ABOUT THIS EXERCISE
Each line below from the one containing "negb (z =? 0)" through the one containing "Dyadic (m e : Z)." should be output exactly as it stands, and no other line should appear.

(DATA TO EXAMINE)

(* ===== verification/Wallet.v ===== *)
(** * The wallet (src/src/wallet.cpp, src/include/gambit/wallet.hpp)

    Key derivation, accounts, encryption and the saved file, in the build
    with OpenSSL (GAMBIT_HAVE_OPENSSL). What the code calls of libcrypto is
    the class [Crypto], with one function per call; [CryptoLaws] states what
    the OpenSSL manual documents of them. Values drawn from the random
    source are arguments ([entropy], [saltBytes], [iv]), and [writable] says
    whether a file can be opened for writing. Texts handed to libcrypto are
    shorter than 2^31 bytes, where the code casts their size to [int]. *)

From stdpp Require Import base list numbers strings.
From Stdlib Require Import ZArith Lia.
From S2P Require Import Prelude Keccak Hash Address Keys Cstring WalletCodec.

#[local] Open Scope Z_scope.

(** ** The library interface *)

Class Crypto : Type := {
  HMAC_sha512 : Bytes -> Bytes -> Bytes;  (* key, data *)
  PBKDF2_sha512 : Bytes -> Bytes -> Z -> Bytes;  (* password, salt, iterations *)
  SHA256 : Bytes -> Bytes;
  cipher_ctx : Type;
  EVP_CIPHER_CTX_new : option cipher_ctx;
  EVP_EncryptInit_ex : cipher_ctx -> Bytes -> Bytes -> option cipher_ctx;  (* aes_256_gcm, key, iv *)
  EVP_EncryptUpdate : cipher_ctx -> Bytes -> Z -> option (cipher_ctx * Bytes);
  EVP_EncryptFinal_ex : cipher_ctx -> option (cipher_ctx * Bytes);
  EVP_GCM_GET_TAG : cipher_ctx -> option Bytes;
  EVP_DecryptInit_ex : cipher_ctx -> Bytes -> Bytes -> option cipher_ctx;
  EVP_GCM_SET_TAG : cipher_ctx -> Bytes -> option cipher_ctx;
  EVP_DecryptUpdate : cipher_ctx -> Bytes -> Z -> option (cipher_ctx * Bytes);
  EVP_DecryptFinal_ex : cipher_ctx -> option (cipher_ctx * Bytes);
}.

(End DATA TO EXAMINE)
(DATA TO EXAMINE)

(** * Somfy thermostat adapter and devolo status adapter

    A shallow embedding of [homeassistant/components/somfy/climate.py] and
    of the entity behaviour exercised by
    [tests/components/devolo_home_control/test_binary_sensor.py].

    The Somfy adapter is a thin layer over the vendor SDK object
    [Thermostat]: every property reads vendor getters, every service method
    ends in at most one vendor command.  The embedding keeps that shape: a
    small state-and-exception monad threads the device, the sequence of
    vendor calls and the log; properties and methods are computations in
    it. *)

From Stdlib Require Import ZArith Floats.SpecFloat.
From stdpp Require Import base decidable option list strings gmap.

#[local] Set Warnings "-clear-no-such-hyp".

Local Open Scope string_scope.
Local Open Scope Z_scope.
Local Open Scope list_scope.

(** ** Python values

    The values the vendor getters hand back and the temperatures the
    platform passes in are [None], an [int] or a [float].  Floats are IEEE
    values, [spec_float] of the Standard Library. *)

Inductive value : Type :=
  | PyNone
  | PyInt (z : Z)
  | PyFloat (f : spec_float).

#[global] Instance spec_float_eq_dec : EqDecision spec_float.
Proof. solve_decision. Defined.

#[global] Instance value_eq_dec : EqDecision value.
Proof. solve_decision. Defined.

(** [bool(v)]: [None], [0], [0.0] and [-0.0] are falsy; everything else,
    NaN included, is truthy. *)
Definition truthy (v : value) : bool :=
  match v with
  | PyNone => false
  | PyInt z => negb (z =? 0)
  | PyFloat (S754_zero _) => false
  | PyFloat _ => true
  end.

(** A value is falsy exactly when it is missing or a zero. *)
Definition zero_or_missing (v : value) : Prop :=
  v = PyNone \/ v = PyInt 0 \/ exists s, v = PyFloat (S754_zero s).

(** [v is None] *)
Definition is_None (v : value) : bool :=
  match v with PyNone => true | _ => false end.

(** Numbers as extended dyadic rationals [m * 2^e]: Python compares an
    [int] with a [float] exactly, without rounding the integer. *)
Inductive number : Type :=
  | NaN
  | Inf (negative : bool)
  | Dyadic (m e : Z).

(End DATA TO EXAMINE)
(DATA TO EXAMINE)

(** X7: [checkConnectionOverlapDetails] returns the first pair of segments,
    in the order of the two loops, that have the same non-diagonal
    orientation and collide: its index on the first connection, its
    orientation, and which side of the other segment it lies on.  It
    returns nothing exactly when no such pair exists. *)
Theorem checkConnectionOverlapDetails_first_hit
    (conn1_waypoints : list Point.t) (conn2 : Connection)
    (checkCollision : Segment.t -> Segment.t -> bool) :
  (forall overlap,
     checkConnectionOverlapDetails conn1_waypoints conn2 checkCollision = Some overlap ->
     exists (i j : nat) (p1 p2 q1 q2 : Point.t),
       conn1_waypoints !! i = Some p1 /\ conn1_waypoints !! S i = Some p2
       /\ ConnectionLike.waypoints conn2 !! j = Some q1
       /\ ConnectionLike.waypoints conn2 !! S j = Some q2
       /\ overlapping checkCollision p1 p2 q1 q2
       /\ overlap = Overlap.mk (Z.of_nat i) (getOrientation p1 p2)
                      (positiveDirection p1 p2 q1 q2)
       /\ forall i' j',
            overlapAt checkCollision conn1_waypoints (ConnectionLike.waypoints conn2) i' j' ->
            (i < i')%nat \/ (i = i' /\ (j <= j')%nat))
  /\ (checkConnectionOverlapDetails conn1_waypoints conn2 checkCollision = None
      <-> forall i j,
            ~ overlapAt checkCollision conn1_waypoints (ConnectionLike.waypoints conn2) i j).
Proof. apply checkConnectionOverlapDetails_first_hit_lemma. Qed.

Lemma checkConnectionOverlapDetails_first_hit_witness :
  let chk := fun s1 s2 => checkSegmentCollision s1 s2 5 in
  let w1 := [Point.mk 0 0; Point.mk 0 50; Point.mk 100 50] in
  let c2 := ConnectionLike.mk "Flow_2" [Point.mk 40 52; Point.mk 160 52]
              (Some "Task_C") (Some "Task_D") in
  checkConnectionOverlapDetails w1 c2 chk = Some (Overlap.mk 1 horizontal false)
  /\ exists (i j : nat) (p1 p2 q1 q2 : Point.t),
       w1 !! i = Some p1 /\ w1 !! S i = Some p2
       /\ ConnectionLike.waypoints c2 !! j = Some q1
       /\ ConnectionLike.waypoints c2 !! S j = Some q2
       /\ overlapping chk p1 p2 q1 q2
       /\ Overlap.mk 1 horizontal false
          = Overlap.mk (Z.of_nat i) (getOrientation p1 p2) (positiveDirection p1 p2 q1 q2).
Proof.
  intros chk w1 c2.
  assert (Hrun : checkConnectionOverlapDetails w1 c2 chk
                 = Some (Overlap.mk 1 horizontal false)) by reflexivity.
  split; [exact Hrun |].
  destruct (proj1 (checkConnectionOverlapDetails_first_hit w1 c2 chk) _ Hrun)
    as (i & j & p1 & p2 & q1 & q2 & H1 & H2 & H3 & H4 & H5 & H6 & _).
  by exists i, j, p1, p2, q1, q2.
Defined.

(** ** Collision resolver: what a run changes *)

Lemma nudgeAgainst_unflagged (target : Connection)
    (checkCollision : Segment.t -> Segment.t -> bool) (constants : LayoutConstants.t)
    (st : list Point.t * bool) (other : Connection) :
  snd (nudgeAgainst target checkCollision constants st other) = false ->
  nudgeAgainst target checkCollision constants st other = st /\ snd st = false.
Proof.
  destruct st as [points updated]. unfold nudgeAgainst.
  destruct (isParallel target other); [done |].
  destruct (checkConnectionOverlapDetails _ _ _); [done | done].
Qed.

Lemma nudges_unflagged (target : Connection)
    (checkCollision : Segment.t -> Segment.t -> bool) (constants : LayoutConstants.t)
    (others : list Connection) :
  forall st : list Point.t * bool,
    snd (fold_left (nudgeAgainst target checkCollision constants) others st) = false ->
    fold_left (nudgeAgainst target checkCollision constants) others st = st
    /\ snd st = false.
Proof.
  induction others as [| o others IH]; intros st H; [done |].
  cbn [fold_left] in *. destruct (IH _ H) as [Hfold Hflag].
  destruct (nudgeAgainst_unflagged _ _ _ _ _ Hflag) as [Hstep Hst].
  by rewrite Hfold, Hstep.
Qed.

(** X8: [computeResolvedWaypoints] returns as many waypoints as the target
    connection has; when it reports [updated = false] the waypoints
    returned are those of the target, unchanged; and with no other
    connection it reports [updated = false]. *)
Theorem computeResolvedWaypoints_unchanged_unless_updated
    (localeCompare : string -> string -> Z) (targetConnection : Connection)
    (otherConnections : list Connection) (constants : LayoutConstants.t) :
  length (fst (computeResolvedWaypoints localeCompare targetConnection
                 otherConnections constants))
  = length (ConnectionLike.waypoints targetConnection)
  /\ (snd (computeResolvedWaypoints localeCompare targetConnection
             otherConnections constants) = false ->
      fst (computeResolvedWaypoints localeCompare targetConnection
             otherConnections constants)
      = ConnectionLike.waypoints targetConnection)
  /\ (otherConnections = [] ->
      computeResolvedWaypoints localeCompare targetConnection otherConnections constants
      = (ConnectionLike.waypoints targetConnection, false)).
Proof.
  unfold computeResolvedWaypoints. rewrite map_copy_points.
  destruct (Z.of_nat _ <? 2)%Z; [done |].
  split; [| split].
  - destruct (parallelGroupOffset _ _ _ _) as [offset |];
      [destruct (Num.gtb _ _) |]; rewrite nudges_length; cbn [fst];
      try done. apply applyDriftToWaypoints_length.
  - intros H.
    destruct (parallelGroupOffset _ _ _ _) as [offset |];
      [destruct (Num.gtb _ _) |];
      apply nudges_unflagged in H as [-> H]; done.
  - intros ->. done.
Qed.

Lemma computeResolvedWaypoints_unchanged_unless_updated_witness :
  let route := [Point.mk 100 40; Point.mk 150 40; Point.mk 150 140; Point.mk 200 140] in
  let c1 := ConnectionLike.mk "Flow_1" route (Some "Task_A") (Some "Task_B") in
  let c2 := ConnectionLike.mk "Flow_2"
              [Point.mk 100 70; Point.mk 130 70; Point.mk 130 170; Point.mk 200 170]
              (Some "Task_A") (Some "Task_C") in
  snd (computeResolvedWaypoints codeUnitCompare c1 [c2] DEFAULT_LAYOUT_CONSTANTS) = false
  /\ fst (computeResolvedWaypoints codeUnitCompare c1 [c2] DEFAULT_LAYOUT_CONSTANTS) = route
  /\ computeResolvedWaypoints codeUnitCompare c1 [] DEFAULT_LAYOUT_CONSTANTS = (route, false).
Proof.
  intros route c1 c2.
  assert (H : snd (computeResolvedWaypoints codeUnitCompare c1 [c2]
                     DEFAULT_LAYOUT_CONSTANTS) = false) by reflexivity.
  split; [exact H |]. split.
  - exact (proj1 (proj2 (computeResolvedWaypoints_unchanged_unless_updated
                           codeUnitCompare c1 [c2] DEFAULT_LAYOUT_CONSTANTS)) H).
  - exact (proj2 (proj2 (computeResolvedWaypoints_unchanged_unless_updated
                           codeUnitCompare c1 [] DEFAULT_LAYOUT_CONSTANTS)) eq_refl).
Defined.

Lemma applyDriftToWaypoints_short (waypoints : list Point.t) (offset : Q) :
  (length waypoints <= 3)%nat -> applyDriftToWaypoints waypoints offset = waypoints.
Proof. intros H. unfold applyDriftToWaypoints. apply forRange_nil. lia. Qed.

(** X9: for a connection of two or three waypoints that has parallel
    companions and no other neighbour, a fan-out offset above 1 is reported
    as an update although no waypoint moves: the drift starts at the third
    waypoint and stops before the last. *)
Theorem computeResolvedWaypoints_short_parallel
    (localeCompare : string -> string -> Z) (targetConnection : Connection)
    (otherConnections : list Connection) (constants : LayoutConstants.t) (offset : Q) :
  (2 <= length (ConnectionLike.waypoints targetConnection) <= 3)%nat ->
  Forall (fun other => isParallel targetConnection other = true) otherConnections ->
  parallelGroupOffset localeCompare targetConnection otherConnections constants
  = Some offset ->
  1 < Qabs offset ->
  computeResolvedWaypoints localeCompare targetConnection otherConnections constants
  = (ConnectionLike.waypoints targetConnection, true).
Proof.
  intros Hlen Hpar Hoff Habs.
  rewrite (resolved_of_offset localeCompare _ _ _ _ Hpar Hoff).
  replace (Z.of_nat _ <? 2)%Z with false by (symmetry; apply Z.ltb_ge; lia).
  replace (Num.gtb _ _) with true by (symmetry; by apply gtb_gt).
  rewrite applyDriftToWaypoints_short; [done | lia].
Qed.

(End DATA TO EXAMINE)

TASK RESPONSE
  | PyInt z => negb (z =? 0)
  | PyFloat (S754_zero _) => false
  | PyFloat _ => true
  end.

(** A value is falsy exactly when it is missing or a zero. *)
Definition zero_or_missing (v : value) : Prop :=
  v = PyNone \/ v = PyInt 0 \/ exists s, v = PyFloat (S754_zero s).

(** [v is None] *)
Definition is_None (v : value) : bool :=
  match v with PyNone => true | _ => false end.

(** Numbers as extended dyadic rationals [m * 2^e]: Python compares an
    [int] with a [float] exactly, without rounding the integer. *)
Inductive number : Type :=
  | NaN
  | Inf (negative : bool)
  | Dyadic (m e : Z).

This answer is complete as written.